S-sori, sori. Gue gak tau.” Elza menahan tangan Saga, berniat melihat pipi yang barusan ia tampar itu. “Gak papa.” Saga tersenyum miring. Elza merasakan hal yang sama seperti kemarin sore. Dan langsung melepasnya, melanjutkan jalan.

“Besok mulai karantina, kan?” Mereka berjalan beriringan. Dijawab anggukan. “Kalo gue jadi lawan Arnanda, lo bakal dukung siapa?”

“Ha? Lo kan di pihak kita, gimana ceritanya nanti.” Elza tak mengerti arah bicara Saga. Ia tersenyum kecut.

“Okeh, bawa emas! Lo menang, gue traktir. Ya, bego?” Saga merangkul leher Elza layaknya teman akrab. “H-hoi, ini tangan lo gue gigit nih.” Elza lebih peduli dengan kelakuannya sekarang. Tak begitu memikirkan omong kosong yang Saga ucap tadi.

“Idih, Si Bego belum sarapan nih? Main gigit aja.” Saga mengejek Elza ringan. “Pinter, ya lo. Gue butuh tangan lo buat gue makan!” Elza sudah menganga, berniat menggigitnya dengan sangat kuat.

Saga mengindar duluan dan menyembunyikan tangannya di balik rompi seragamnya. “Gila, lo. Mau makan tangan gue,” Saga sudah bergidik ngeri, merasa kalau Elza kali ini akan menghabisinya.

“Emang gila. Nedi, lo pernah ngerasaain kayak gini gak?” Elza bertanya ragu-ragu, terlihat jelas bahwa ada semu merah di pipinya. Ia memutuskan mengambil topik yang sedari kemarin ia pendam.
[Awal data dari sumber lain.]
(** X7. Rates under one anchor chain: when the same anchor serves [x] and
    [y] and quotes [x], [y] and [z], the first two at rates that are not
    zero, the rate from [x] to [y] times the rate from [y] to [z] is the
    rate from [x] to [z]. *)
Theorem exchange_rates_chain (data : table) (x y z a : string) (e : entry)
  (rates : dict Q) (rx ry rz : Q) :
  find_base_currency data x = Some a ->
  find_base_currency data y = Some a ->
  a <> "" ->
  get a data = Some e -> rates_of e = Some rates ->
  get x rates = Some rx -> get y rates = Some ry -> get z rates = Some rz ->
  ~ rx == 0 -> ~ ry == 0 ->
  exists p q r,
    get_exchange_rate data x y = Return (Some p) /\
    get_exchange_rate data y z = Return (Some q) /\
    get_exchange_rate data x z = Return (Some r) /\
    p * q == r.
Proof.
  intros Hx Hy Hna He Hr Hgx Hgy Hgz Hzx Hzy.
  destruct (exchange_under_anchor data x y a e rates rx ry Hx Hna He Hr Hgx Hgy Hzx)
    as (p & Hp & Ep).
  destruct (exchange_under_anchor data y z a e rates ry rz Hy Hna He Hr Hgy Hgz Hzy)
    as (q & Hq & Eq).
  destruct (exchange_under_anchor data x z a e rates rx rz Hx Hna He Hr Hgx Hgz Hzx)
    as (r & Hr' & Er).
  exists p, q, r. repeat split; try assumption.
  rewrite Ep, Eq, Er. field. split; assumption.
Qed.

Lemma exchange_rates_chain_witness :
  exists p q r,
    get_exchange_rate sample_table "EUR" "GBP" = Return (Some p) /\
    get_exchange_rate sample_table "GBP" "USD" = Return (Some q) /\
    get_exchange_rate sample_table "EUR" "USD" = Return (Some r) /\
    p * q == r.
Proof.
  apply (exchange_rates_chain sample_table "EUR" "GBP" "USD" "USD"
           (Obj (Some usd_rates)) usd_rates 0.9 0.8 1);
    try reflexivity; discriminate.
Defined.

(** X8. Converting an amount and converting the result back, under one
    anchor and with rates that are not zero, gives the amount again. *)
Theorem convert_currency_round_trip (data : table) (amount : Q) (x y a : string)
  (e : entry) (rates : dict Q) (rx ry : Q) :
  find_base_currency data x = Some a ->
  find_base_currency data y = Some a ->
  a <> "" ->
  get a data = Some e -> rates_of e = Some rates ->
  get x rates = Some rx -> get y rates = Some ry ->
  ~ rx == 0 -> ~ ry == 0 ->
  exists v w,
    convert_currency data amount x y = Return (Some v) /\
    convert_currency data v y x = Return (Some w) /\
    w == amount.
Proof.
  intros Hx Hy Hna He Hr Hgx Hgy Hzx Hzy.
  destruct (exchange_under_anchor data x y a e rates rx ry Hx Hna He Hr Hgx Hgy Hzx)
    as (p & Hp & Ep).
  destruct (exchange_under_anchor data y x a e rates ry rx Hy Hna He Hr Hgy Hgx Hzy)
    as (q & Hq & Eq).
  exists (amount * p), (amount * p * q). unfold convert_currency.
  rewrite Hp, Hq. simpl. repeat split.
  rewrite Ep, Eq. field. split; assumption.
Qed.

Lemma convert_currency_round_trip_witness :
  exists v w,
    convert_currency sample_table 100 "EUR" "GBP" = Return (Some v) /\
    convert_currency sample_table v "GBP" "EUR" = Return (Some w) /\
    w == 100.
Proof.
  apply (convert_currency_round_trip sample_table 100 "EUR" "GBP" "USD"
           (Obj (Some usd_rates)) usd_rates 0.9 0.8);
    try reflexivity; discriminate.
Defined.

(** ** The menu of the converter *)

(** X10. What the two menu choices report comes from the resolver.  A
    conversion is only reported for an amount that was entered and is not
    negative, between two codes some rates quote, as that amount times the
    resolver's rate; a rate is only shown between two such codes, as the
    resolver gave it; and neither choice lets a [ZeroDivisionError] or a
    [KeyError] out. *)
Theorem menu_reports_resolved_rates (data : table)
  (from_currency to_currency : string) (amount_input : option Q) :
  (forall amount converted,
     convert_choice data from_currency to_currency amount_input
     = Converted amount converted ->
     amount_input = Some amount /\ 0 <= amount /\
     quoted data from_currency /\ quoted data to_currency /\
     exists rate,
       get_exchange_rate data from_currency to_currency = Return (Some rate) /\
       converted = amount * rate) /\
  (forall f t rate,
     rate_choice data from_currency to_currency = RateShown f t rate ->
     f = from_currency /\ t = to_currency /\
     quoted data from_currency /\ quoted data to_currency /\
     get_exchange_rate data from_currency to_currency = Return (Some rate)) /\
  convert_choice data from_currency to_currency amount_input
  <> Uncaught ZeroDivisionError /\
  (forall k, convert_choice data from_currency to_currency amount_input
             <> Uncaught (KeyError k)) /\
  rate_choice data from_currency to_currency <> RateUncaught ZeroDivisionError /\
  (forall k, rate_choice data from_currency to_currency <> RateUncaught (KeyError k)).
Proof.
  unfold convert_choice, convert_choice_with, rate_choice, convert_currency.
  cbv zeta.
  destruct (get_exchange_rate_returns data from_currency to_currency) as [r Hr].
  rewrite Hr. simpl.
  destruct (in_list from_currency (get_available_currencies data)) eqn:Ef;
    destruct (in_list to_currency (get_available_currencies data)) eqn:Et; simpl;
    try (repeat split; intros; discriminate).
  apply listed_quoted in Ef. apply listed_quoted in Et.
  split; [|split; [|split; [|split; [|split]]]].
  - intros amount converted. destruct amount_input as [a|]; [|discriminate].
    destruct (Qle_bool 0 a) eqn:Ea; simpl; [|discriminate].
    destruct r as [rate|]; [|discriminate].
    intros H. inversion H; subst. apply Qle_bool_iff in Ea.
    repeat split; try assumption. now exists rate.
  - intros f t rate. destruct r as [rate0|]; [|discriminate].
    intros H. inversion H; subst. now repeat split.
  - destruct amount_input as [amount|]; [|discriminate].
    destruct (Qle_bool 0 amount); simpl; [|discriminate].
    destruct r; discriminate.
  - intros k. destruct amount_input as [amount|]; [|discriminate].
    destruct (Qle_bool 0 amount); simpl; [|discriminate].
    destruct r; discriminate.
  - destruct r; discriminate.
  - intros k. destruct r; discriminate.
Qed.
Lemma phone_steps_outcome (ps : list phone) (st : topic_state) :
  Forall good (review_topics (ts_db st)) ->
  let st' :=
    foldl (phone_step fit_transform set_order rt_duplicate query_error) st ps in
  reviews (ts_db st') = reviews (ts_db st)
  /\ Forall good (review_topics (ts_db st'))
  /\ exists outs : list (str * list fit_call),
       Forall2 (fun p out =>
                  outcome fit_transform query_error (reviews (ts_db st)) p
                          out.1 out.2) ps outs
       /\ results st' = results st ++ map fst outs
       /\ fit_calls st' = fit_calls st ++ concat (map snd outs).
Proof.
  revert st. induction ps as [| p ps IH]; intros st Hgood; simpl.
  { split; [done |]. split; [done |]. exists []. simpl.
    by rewrite !app_nil_r. }
  destruct (phone_step_outcome st p Hgood)
    as (Hr & Hg & msg & calls & Hout & Hres & Hcalls).
  destruct (IH _ Hg) as (Hr' & Hg' & outs & Houts & Hres' & Hcalls').
  split; [by rewrite Hr', Hr |]. split; [exact Hg' |].
  exists ((msg, calls) :: outs). split; [| split].
  - constructor; [exact Hout |]. by rewrite Hr in Houts.
  - rewrite Hres', Hres. simpl. by rewrite <- app_assoc.
  - rewrite Hcalls', Hcalls. simpl. by rewrite <- app_assoc.
Qed.

End Phones.

End TopicPass.
(** *** Which phones are modelled *)

Lemma Forall2_In_l {A B} (R : A -> B -> Prop) (l : list A) (k : list B) (x : A) :
  Forall2 R l k -> In x l -> exists y, In y k /\ R x y.
Proof.
  induction 1 as [| a b l k Hab _ IH]; [done |].
  intros [<- | Hin].
  - exists b. split; [by left | exact Hab].
  - destruct (IH Hin) as (y & Hy & HR). exists y. split; [by right | exact HR].
Qed.

Lemma Forall2_In_r {A B} (R : A -> B -> Prop) (l : list A) (k : list B) (y : B) :
  Forall2 R l k -> In y k -> exists x, In x l /\ R x y.
Proof.
  induction 1 as [| a b l k Hab _ IH]; [done |].
  intros [<- | Hin].
  - exists a. split; [by left | exact Hab].
  - destruct (IH Hin) as (x & Hx & HR). exists x. split; [by right | exact HR].
Qed.

Lemma phone_docs_by_id (rs : list review) (p p' : phone) :
  phone_id p' = phone_id p -> phone_docs rs p' = phone_docs rs p.
Proof. unfold phone_docs. by intros ->. Qed.

Lemma outcome_calls_of_phone
    (fit_transform : bertopic -> list str -> option fitted)
    (query_error : Z -> option str) (rs : list review) (p : phone)
    (msg : str) (calls : list fit_call) (c : fit_call) :
  outcome fit_transform query_error rs p msg calls -> In c calls ->
  c.1.1 = phone_id p /\ 10 <= length (phone_docs rs p).
Proof.
  intros Hout Hin. inversion Hout; subst; simpl in Hin;
    intuition (subst; auto).
Qed.

Lemma run_topic_modeling_outcomes
    (tagger : str -> option doc)
    (fit_transform : bertopic -> list str -> option fitted)
    (set_order : list Z -> list Z)
    (rt_duplicate : review_topic -> review_topic -> bool)
    (query_error : Z -> option str) (d : db) :
  exists d' rep,
    run_topic_modeling (Some tagger) true fit_transform set_order rt_duplicate
                       query_error d = Ok (d', rep)
    /\ tr_phones_processed rep = length (phones_with_reviews d)
    /\ exists outs : list (str * list fit_call),
         Forall2 (fun p out =>
                    outcome fit_transform query_error (reviews d) p out.1 out.2)
                 (phones_with_reviews d) outs
         /\ tr_results rep = map fst outs
         /\ tr_fit_calls rep = concat (map snd outs).
Proof.
  eexists _, _. split; [reflexivity |]. simpl. split; [done |].
  destruct (phone_steps_outcome fit_transform set_order rt_duplicate query_error
              (fun _ => True) (fun _ _ _ _ _ _ _ _ _ _ _ => I)
              (phones_with_reviews d)
              {| ts_db := d; results := []; fit_calls := [] |})
    as (_ & _ & outs & Houts & Hres & Hcalls).
  - simpl. apply List.Forall_forall. done.
  - exists outs. by split.
Qed.
(** What the analyzer makes of the record of a project that has an id. *)
Definition read_back (scraped : json) (p : project) : Prop :=
  forall project_id,
    Py.get scraped "id" JNull = Ok project_id ->
    Py.truthy project_id = true ->
    basic p = scraped
    /\ exists n,
         detailed p
         = if Py.truthy (get_project_details n project_id)
           then get_project_details n project_id else JNull.

Lemma extract_enriched (projects records : list json) :
  Forall2 (DialogueFacts.enriched get_project_details) projects records ->
  Forall2 read_back projects (flat_map extract_project records).
Proof.
  induction 1 as [|scraped record projects records Hr Hf IH];
    [constructor|].
  destruct Hr as (id & Hid & Hshape).
  assert (Hobj : exists kvs, scraped = JObj kvs).
  { destruct scraped; try discriminate Hid. now eexists. }
  destruct Hobj as [kvs ->].
  destruct (Py.truthy id) eqn:Et.
  - destruct Hshape as [n ->]. simpl. constructor; [|exact IH].
    intros id' Hid' Ht'. rewrite Hid in Hid'. injection Hid' as <-.
    split; [reflexivity|]. now exists n.
  - subst record. simpl.
    destruct (Py.lookup "basic_info" kvs) as [b|];
      [destruct (Py.lookup "detailed_info" kvs) as [d|]|];
      simpl; (constructor; [|exact IH]);
      intros id' Hid' Ht'; rewrite Hid in Hid'; injection Hid' as <-;
      rewrite Et in Ht'; discriminate Ht'.
Qed.
(** * paper-mentat: resolution pipeline, shallow embedding

    The Python package [paper_mentat] (modules [models], [apis] and
    [framework]) is embedded function by function.  Python [str] values are
    Rocq strings whose characters are read as the code points 0..255;
    [Optional[...]] is [option]; the provider payloads ([Dict[str, Any]]) are
    records holding the keys the code reads, a missing key being [None];
    floats ([time.time()], the success rate) are exact rationals; the
    network, the clock, the log and the output directory are an explicit
    world threaded through a state-and-exception monad. *)

From Stdlib Require Import ZArith QArith Qround Ascii String DecimalString Sorted.
From stdpp Require Import gmap strings list.

Local Open Scope Z_scope.

(** ** Python string primitives *)

Module Py.

Definition code (c : ascii) : N := N_of_ascii c.

(** [Py_UNICODE_ISSPACE] below code point 256: what [\s] and [str.strip()]
    take for white space. *)
Definition is_space (c : ascii) : bool :=
  let n := code c in
  ((9 <=? n) && (n <=? 13) || (28 <=? n) && (n <=? 32)
   || (n =? 133) || (n =? 160))%N.

(** [\d]: the decimal digits (below 256 only 0-9). *)
Definition is_digit (c : ascii) : bool :=
  let n := code c in ((48 <=? n) && (n <=? 57))%N.

(** [str.isalpha] below code point 256. *)
Definition is_alpha (c : ascii) : bool :=
  let n := code c in
  ((65 <=? n) && (n <=? 90) || (97 <=? n) && (n <=? 122)
   || (n =? 170) || (n =? 181) || (n =? 186)
   || (192 <=? n) && (n <=? 214) || (216 <=? n) && (n <=? 246)
   || (248 <=? n) && (n <=? 255))%N.

(** The other characters [str.isalnum] accepts below 256: superscript
    digits and vulgar fractions. *)
Definition is_numeric_extra (c : ascii) : bool :=
  let n := code c in
  ((n =? 178) || (n =? 179) || (n =? 185)
   || (188 <=? n) && (n <=? 190))%N.

(** [\w]: alphanumeric or underscore. *)
Definition is_word (c : ascii) : bool :=
  is_alpha c || is_digit c || is_numeric_extra c || (code c =? 95)%N.

Definition in_chars (chars : string) (c : ascii) : bool :=
  bool_decide (c ∈ list_ascii_of_string chars).

(** Longest prefix whose characters satisfy [p], and the rest. *)
Fixpoint span (p : ascii → bool) (s : string) : string * string :=
  match s with
  | EmptyString => (EmptyString, EmptyString)
  | String c s' =>
      if p c then let '(a, b) := span p s' in (String c a, b)
      else (EmptyString, s)
  end.

Fixpoint drop_while (p : ascii → bool) (s : string) : string :=
  match s with
  | EmptyString => EmptyString
  | String c s' => if p c then drop_while p s' else s
  end.

(** [s.rstrip(chars)] for the predicate of [chars]. *)
Fixpoint rstrip_by (p : ascii → bool) (s : string) : string :=
  match s with
  | EmptyString => EmptyString
  | String c s' =>
      match rstrip_by p s' with
      | EmptyString => if p c then EmptyString else String c EmptyString
      | r => String c r
      end
  end.

Definition rstrip (chars s : string) : string := rstrip_by (in_chars chars) s.

(** [s.strip()] *)
Definition strip (s : string) : string :=
  rstrip_by is_space (drop_while is_space s).

Definition startswith (s pre : string) : bool := String.prefix pre s.

Fixpoint drop (n : nat) (s : string) : string :=
  match n, s with
  | S k, String _ s' => drop k s'
  | _, _ => s
  end.

(** [s[:n]] for a non-negative literal [n]. *)
Fixpoint take (n : nat) (s : string) : string :=
  match n, s with
  | S k, String c s' => String c (take k s')
  | _, _ => EmptyString
  end.

Definition endswith (s suf : string) : bool :=
  (String.length suf <=? String.length s)%nat
  && String.eqb (drop (String.length s - String.length suf) s) suf.

(** [needle in hay] *)
Fixpoint contains (needle hay : string) : bool :=
  String.prefix needle hay
  || match hay with
     | EmptyString => false
     | String _ hay' => contains needle hay'
     end.

(** [s.replace(old, new)] for a non-empty [old]: occurrences are replaced
    from the left and do not overlap; [skip] counts the characters of the
    occurrence just replaced that are still to be passed over. *)
Fixpoint replace_go (old new : string) (skip : nat) (s : string) : string :=
  match s with
  | EmptyString => EmptyString
  | String c s' =>
      match skip with
      | S k => replace_go old new k s'
      | O =>
          if String.prefix old s
          then new +:+ replace_go old new (String.length old - 1) s'
          else String c (replace_go old new 0 s')
      end
  end.

Definition replace (s old new : string) : string := replace_go old new 0 s.

Fixpoint filter (p : ascii → bool) (s : string) : string :=
  match s with
  | EmptyString => EmptyString
  | String c s' => if p c then String c (filter p s') else filter p s'
  end.

(** Truthiness of a [str] and of an [Optional[str]]. *)
Definition truthy (s : string) : bool := negb (String.eqb s EmptyString).

Definition truthy_opt (o : option string) : bool :=
  match o with Some s => truthy s | None => false end.

(** [a or b] on optional strings keeps [a] when it is truthy and is [b]
    otherwise, whatever [b] is. *)
Definition or_opt (a b : option string) : option string :=
  if truthy_opt a then a else b.

(** [a or b] with a [str] on the right. *)
Definition or_str (a : option string) (b : string) : string :=
  match a with
  | Some s => if truthy s then s else b
  | None => b
  end.

(** [str(n)] of an [int]. *)
Definition str_of_Z (n : Z) : string := NilZero.string_of_int (Z.to_int n).

(** [sep.join(l)] *)
Fixpoint join (sep : string) (l : list string) : string :=
  match l with
  | [] => EmptyString
  | [x] => x
  | x :: l' => x +:+ sep +:+ join sep l'
  end.

(** [l[:n]] on a list: a negative [n] counts from the end. *)
Definition slice_to {A} (l : list A) (n : Z) : list A :=
  if 0 <=? n then firstn (Z.to_nat n) l
  else firstn (Z.to_nat (Z.of_nat (length l) + n)) l.

End Py.

(** ** Regular expressions of the sources

    Each pattern is matched by a function anchored at the start of its
    argument that returns the matched text; none of the patterns can match
    the empty string, and in each the greedy choice is the only one that can
    succeed, so no backtracking is modelled. *)

Module Re.

(** [re.findall] without groups: matches from left to right, without
    overlap.  [skip] counts the characters of the last match that are still
    to be passed over. *)
Fixpoint findall_go (m : string → option string) (skip : nat) (s : string)
  : list string :=
  match s with
  | EmptyString => []
  | String c s' =>
      match skip with
      | S k => findall_go m k s'
      | O =>
          match m s with
          | Some x => x :: findall_go m (String.length x - 1) s'
          | None => findall_go m 0 s'
          end
      end
  end.

Definition findall (m : string → option string) (s : string) : list string :=
  findall_go m 0 s.

(** [re.search]: the leftmost match. *)
Fixpoint search (m : string → option string) (s : string) : option string :=
  match m s with
  | Some x => Some x
  | None =>
      match s with
      | EmptyString => None
      | String _ s' => search m s'
      end
  end.

(** [re.sub(pattern, "", s)]: every match removed. *)
Fixpoint remove_go (m : string → option string) (skip : nat) (s : string)
  : string :=
  match s with
  | EmptyString => EmptyString
  | String c s' =>
      match skip with
      | S k => remove_go m k s'
      | O =>
          match m s with
          | Some x => remove_go m (String.length x - 1) s'
          | None => String c (remove_go m 0 s')
          end
      end
  end.

Definition remove_all (m : string → option string) (s : string) : string :=
  remove_go m 0 s.

(** A literal prefix followed by the rest. *)
Definition lit (l s : string) : option string :=
  if String.prefix l s then Some (Py.drop (String.length l) s) else None.

(** [10\.\d{4,9}/[^\s]+] *)
Definition doi_pattern (s : string) : option string :=
  match lit "10." s with
  | None => None
  | Some rest =>
      let '(digits, rest') := Py.span Py.is_digit rest in
      if (4 <=? String.length digits)%nat && (String.length digits <=? 9)%nat
      then
        match rest' with
        | String "/"%char tail =>
            let '(body, _) := Py.span (λ c, negb (Py.is_space c)) tail in
            match body with
            | EmptyString => None
            | _ => Some ("10." +:+ digits +:+ "/" +:+ body)
            end
        | _ => None
        end
      else None
  end.

Definition is_url_char (c : ascii) : bool :=
  negb (Py.is_space c || Py.in_chars "<>" c || (Py.code c =? 34)%N).

(** [https?://[^\s<>QUOTE]+] where QUOTE is the double quote, code 34. *)
Definition url_pattern (s : string) : option string :=
  match lit "http" s with
  | None => None
  | Some rest =>
      let '(scheme, rest1) :=
        match rest with
        | String "s"%char r => ("https", r)
        | _ => ("http", rest)
        end in
      match lit "://" rest1 with
      | None => None
      | Some tail =>
          let '(body, _) := Py.span is_url_char tail in
          match body with
          | EmptyString => None
          | _ => Some (scheme +:+ "://" +:+ body)
          end
      end
  end.
(** A stored pointer that designates no widget makes [render] undefined
    once the loop reaches it. *)
Lemma render_for_dead (renderer : Gui.RenderUI) ws : forall objs g p rest,
  Forall2 (fun p obj => (p ≫= (Gui.widgets g !!.)) = Some obj) ws objs ->
  (p ≫= (Gui.widgets g !!.)) = None ->
  Gui.render_for (ws ++ p :: rest) renderer g = Undefined.
Proof.
  induction ws as [|q ws IH]; intros objs g p rest H Hp.
  - simpl. unfold Gui.bind, Gui.accept, Gui.bind, Gui.deref. by rewrite Hp.
  - apply Forall2_cons_inv_l in H as (obj & objs' & Hq & H & ->).
    cbn [app Gui.render_for]. unfold Gui.bind at 1.
    rewrite (accept_run _ _ _ _ Hq). by eapply IH.
Qed.

(** ** add *)

Lemma add_run (args : Gui.WidgetArgs t_slot) (ui : Gui.UserInterface) g :
  Gui.add args ui g =
    Ok ((Some (length (Gui.widgets g)),
         {| Gui.m_widgets := Gui.m_widgets ui ++ [Some (length (Gui.widgets g))];
            Gui.m_currentMouseOver := Gui.m_currentMouseOver ui;
            Gui.m_theme := Gui.m_theme ui;
            Gui.m_renderer := Gui.m_renderer ui |}),
        {| Gui.widgets := Gui.widgets g ++ [Gui.constructed (Gui.m_theme ui) args];
           Gui.cout := Gui.cout g |}).
Proof.
  unfold Gui.add, Gui.bind, Gui.make_unique, Gui.alloc, Gui.ret. simpl.
  rewrite last_last. by destruct args.
Qed.

(** X19. [add] always returns.  The pointer it returns designates the
    widget it has just constructed, which did not exist before: a widget
    of the requested class with the type of that class, active, visible,
    not resizable and not movable; a new Button is not hovered.  Earlier
    widgets and [cout] are untouched and the pointer is appended to the
    storage. *)
Theorem add_returns_new_widget (args : Gui.WidgetArgs t_slot)
    (ui : Gui.UserInterface) (g : Gui.World t_slot) :
  exists p ui' g' obj,
    Gui.add args ui g = Ok ((p, ui'), g') /\
    (p ≫= (Gui.widgets g !!.)) = None /\
    Gui.deref p g' = Ok (obj, g') /\
    obj = Gui.constructed (Gui.m_theme ui) args /\
    Gui.m_type (Gui.base_of obj) =
      match args with
      | Gui.CheckboxArgs _ _ _ _ => Gui.CHECKBOX
      | Gui.ButtonArgs _ _ _ _ => Gui.BUTTON
      end /\
    Gui.m_active (Gui.base_of obj) = true /\
    Gui.m_visible (Gui.base_of obj) = true /\
    Gui.m_resizable (Gui.base_of obj) = false /\
    Gui.m_movable (Gui.base_of obj) = false /\
    (forall b, obj = Gui.WButton b -> Gui.m_hover b = false) /\
    (forall a o, Gui.widgets g !! a = Some o -> Gui.widgets g' !! a = Some o) /\
    Gui.cout g' = Gui.cout g /\
    Gui.m_widgets ui' = Gui.m_widgets ui ++ [p].
Proof.
  eexists _, _, _, _. split; [apply add_run |].
  split. { simpl. apply lookup_ge_None. lia. }
  split.
  { unfold Gui.deref. simpl. by rewrite lookup_app_r, Nat.sub_diag. }
  split; [reflexivity |].
  repeat split; try (by destruct args).
  - intros b Hb. destruct args; [discriminate |]. by injection Hb as <-.
  - intros a o Ha. simpl. by apply lookup_app_l_Some.
Qed.

Lemma add_all_run (argss : list (Gui.WidgetArgs t_slot)) :
  forall (ui : Gui.UserInterface) g,
    Gui.m_widgets ui = Some <$> seq 0 (length (Gui.widgets g)) ->
    exists ui',
      Gui.add_all argss ui g =
        Ok (ui', {| Gui.widgets :=
                      Gui.widgets g ++ (Gui.constructed (Gui.m_theme ui) <$> argss);
                    Gui.cout := Gui.cout g |}) /\
      Gui.m_widgets ui' = Some <$> seq 0 (length (Gui.widgets g) + length argss) /\
      Gui.m_renderer ui' = Gui.m_renderer ui.
Proof.
  induction argss as [|args argss IH]; intros ui g Hinv.
  - exists ui. simpl. unfold Gui.ret. rewrite app_nil_r, Nat.add_0_r.
    split; [by destruct g | done].
  - cbn [Gui.add_all]. unfold Gui.bind at 1. rewrite add_run. cbn [snd].
    set (p := Some (length (Gui.widgets g))).
    destruct (IH {| Gui.m_widgets := Gui.m_widgets ui ++ [p];
                    Gui.m_currentMouseOver := Gui.m_currentMouseOver ui;
                    Gui.m_theme := Gui.m_theme ui;
                    Gui.m_renderer := Gui.m_renderer ui |}
                 {| Gui.widgets :=
                      Gui.widgets g ++ [Gui.constructed (Gui.m_theme ui) args];
                    Gui.cout := Gui.cout g |})
      as (ui' & Hrun & Hws & Hr); [| exists ui'; split; [| split]].
    + cbn [Gui.m_widgets Gui.widgets]. rewrite Hinv, length_app.
      cbn [length]. by rewrite Nat.add_1_r, seq_S, fmap_app.
    + rewrite Hrun. cbn [Gui.widgets Gui.cout Gui.m_theme fmap list_fmap].
      by rewrite <- app_assoc.
    + rewrite Hws. cbn [Gui.widgets]. rewrite length_app. cbn [length].
      do 2 f_equal. lia.
    + exact Hr.
Qed.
“Hm? Jadi, lo ngerasain juga? Bagus deh, gue gak malu-maluin kalo gue udah ngajak lo nge-date besok.” Saga tersenyum sumringah, Saga berniat menyatakan sesuatu yang juga membuat degup jantungnya sering tak menentu. Begitu juga dengan Elza yang tentang masalalunya.

“Yah, asal lo yang bayar gue mau.” Kekeh Elza ringan tak peduli apa maksud asli dari Saga, dan dalam hati ia sujud syukur bisa bertemu teman lama seperti ini. Meski ingatannya masih juga tak kembali.

“Idih, utang namanya. Dasar,” Saga menjitak jidat Elza dan melarikan diri. “Kejar gue, biar lo gak jadi utang.” Saga menjulurkan lidahnya sudah lari menjauh. Akhirnya mereka kejar-kejaran sampai di sekolah.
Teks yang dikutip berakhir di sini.